No Profit in Preparing for Disaster

 

It’s pretty obvious when a politician is milking a situation for all the political power he can wrest out of it. Like Erin O’Toole standing up during Question Period and self-righteously demanding that the Prime Minister give Canadians what we all want and cannot have: a date when we can get a COVID inoculation. The genius political argument that O’Toole derives from this is, “Why doesn’t Canada have a vaccine-producing capability of its own?”

Let Me Tell You a Story…

Once upon a time, Canada had a research program that could respond to health problems by creating new cures for diseases. Now, when we really need it, we don’t have that program anymore. Why not? Well, Brian Mulroney’s Conservatives privatized it. And guess what happened next?

Private vs Public Enterprise

I have perhaps belaboured the point in earlier posts, but there are some areas of human activity that should be accomplished by business, and other areas that should be under the control of government, and heaven help the country that gets it wrong. The COVID pandemic has revealed to us one more area where Free Enterprise cannot be counted on to fulfill society’s needs. There’s simply not enough profit in scientific research, especially in the medical field. So if we depend on for-profit businesses to keep a research capacity ready for any emergency, they won’t.

So We Didn’t

The Conservative Party gave the job to their friends in the business world. The businessmen couldn’t make any money at it, so they shut it down. You want irony? The only Canadian contender for a COVID 19 vaccine is a process that uses tobacco. It’s being funded partially by the Phillip Morris Company.

On the Global Scale

If you want more on the situation, here’s an article by Noam Chomsky that pretty well sums up what’s happening to health care in the economic and political world.

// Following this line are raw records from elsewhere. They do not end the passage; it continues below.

Lemma new_parts_ok f (po pn no : list (text * ParametersSpecParam V)) args kwargs :
  let n := length po + length pn + Nat.b2n args + length no + Nat.b2n kwargs in
  (Z.of_nat n ≤ u32_max)%Z → (N.of_nat n ≤ ht_max)%N →
  Forall short_str (po ++ pn ++ no).*1 → NoDup (pn ++ no).*1 →
  returns (new_parts hash_of (TT:=TT) f po pn args no kwargs) (λ ps, ∃ D,
    let params := kinded po ++ kinded pn ++ star_param args args_name ArgsKind ++ kinded no ++
      star_param kwargs kwargs_name KWargsKind in
    spec_ok hash_of ps D ∧ function_name ps = f ∧ param_names ps = params.*1 ∧ param_kinds ps = params.*2 ∧
    num_positional_only (indices ps) = length po ∧
    num_positional (indices ps) = length po + length pn).
Proof.
  cbn zeta. set (n := _ + Nat.b2n kwargs). intros Hu Ht Hshort Hnd.
  rewrite !fmap_app, !Forall_app in Hshort. destruct Hshort as (Hpo & Hpn & Hno).
  rewrite fmap_app in Hnd. apply NoDup_app in Hnd as (Hndp & Hdisj & Hndn).
  unfold new_parts. fold n. step_with with_capacity_ok; [done|].
  intros b (Hb & Hps & Hs & Hf). assert (builder_room b n) as Hroom by (unfold builder_room; rewrite Hps; simpl; lia).
  step_with (add_params_ok po b ∅); [done|by rewrite Hs|done|by rewrite Hs|eapply builder_room_le; [done|lia]|].
  intros b1 (D1 & Hb1 & Hd1 & He1). rewrite Hs in He1, Hd1. pose proof He1 as (_ & _ & _ & Hs1 & _).
  step_with (no_more_positional_only_args_ok b1 D1); [done|done|]. intros b2 [Hb2 He2].
  pose proof (extends_trans _ _ _ _ _ _ _ _ _ _ _ He1 He2) as He. pose proof He as (_ & _ & _ & Hs2 & _).
  assert (∀ x, D1 !! x = None) as HD1.
  { intros x. apply eq_None_not_Some. intros [[y Hy]|Hin]%Hd1; [by rewrite lookup_empty in Hy|].
    by apply elem_of_nil in Hin. }
  step_with (add_params_ok pn b2 D1); [done|by rewrite Hs2|done|done| |].
  { eapply builder_room_extends, He. unfold kinded. rewrite app_nil_r, length_fmap. eapply builder_room_le; [done|lia]. }
  intros b3 (D3 & Hb3 & Hd3 & He3). rewrite Hs2 in He3, Hd3.
  pose proof (extends_trans _ _ _ _ _ _ _ _ _ _ _ He He3) as Hx3. clear He He1 He2 He3.
  pose proof Hx3 as (_ & _ & _ & Hs3 & _).
  apply returns_bind. eapply (returns_mono _ (λ b4, builder_ok b4 D3 ∧
    extends b3 b4 (star_param args args_name ArgsKind) 0 0 StyleNamedOnly)).
  { destruct args; [apply builder_args_ok|apply no_more_positional_args_ok]; try done; by rewrite Hs3. }
  intros b4 [Hb4 He4]. pose proof (extends_trans _ _ _ _ _ _ _ _ _ _ _ Hx3 He4) as Hx4. clear Hx3 He4.
  pose proof Hx4 as (_ & _ & _ & Hs4 & _).
  step_with (add_params_ok no b4 D3); [done|by rewrite Hs4|done| | |].
  { intros _. split; [done|]. intros x Hx. apply eq_None_not_Some. intros [[y Hy]|Hin]%Hd3.
    - by rewrite HD1 in Hy.
    - by apply (Hdisj x). }
  { eapply builder_room_extends, Hx4. eapply builder_room_le; [done|].
    unfold kinded. rewrite !length_app, !length_fmap. unfold n. destruct args; simpl; lia. }
  intros b5 (D5 & Hb5 & _ & He5). rewrite Hs4 in He5.
  pose proof (extends_trans _ _ _ _ _ _ _ _ _ _ _ Hx4 He5) as Hx5. clear Hx4 He5.
  pose proof Hx5 as (_ & _ & _ & Hs5 & _).
  apply returns_bind. eapply (returns_mono _ (λ b6, builder_ok b6 D5 ∧ ∃ s,
    extends b5 b6 (star_param kwargs kwargs_name KWargsKind) 0 0 s)).
  { destruct kwargs.
    - eapply returns_mono; [apply builder_kwargs_ok; [done|by rewrite Hs5]|]. intros b6 [Hb6 He6]. eauto.
    - apply returns_ret. split; [done|]. exists (current_style b5).
      unfold extends. simpl. rewrite app_nil_r. by split_and!; try lia. }
  intros b6 (Hb6 & s & He6). pose proof (extends_trans _ _ _ _ _ _ _ _ _ _ _ Hx5 He6) as Hx.
  rewrite !app_nil_r, <-!app_assoc in Hx. destruct Hx as (Hl & Ho & Hp & _ & Hfn).
  eapply returns_mono; [apply (finish_ok b6 D5 Hb6)|].
  { unfold builder_room. rewrite Hl, Hps. simpl. unfold kinded. rewrite !length_app, !length_fmap. unfold n in *.
    destruct args, kwargs; simpl in *; lia. }
  intros ps (Hok & Hk & Hn & Hf' & Hi). exists D5. rewrite Hl, Hps in Hk, Hn. simpl in Hk, Hn.
  split_and!; [done|congruence|done|done|rewrite Hi; simpl..].
  - rewrite Ho. simpl. pose proof (bo_style _ _ Hb) as Hst. rewrite Hs, Hps in Hst. simpl in Hst. lia.
  - rewrite Hp. simpl. pose proof (bo_style _ _ Hb) as Hst. rewrite Hs, Hps in Hst. simpl in Hst.
    pose proof (builder_positional_le _ _ Hb) as Hle. rewrite Hps in Hle. simpl in Hle. lia.
Qed.
End builder.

He quotes the New York Times: “The stalled efforts to create a new class of cheap, easy-to-use ventilators highlight the perils of outsourcing projects with critical public-health implications to private companies; their focus on maximizing profits is not always consistent with the government’s goal of preparing for a future crisis.”

This article was obviously written during the “ventilator shortage” phase of the pandemic, but the ideas flow right down to the “vaccine shortage” of today.

Back to Normal

We won’t be going back to normal any time soon. This could be a good thing because the old normal was what caused the problem in the first place. Hopefully the new normal will include government sponsorship of preparedness programs.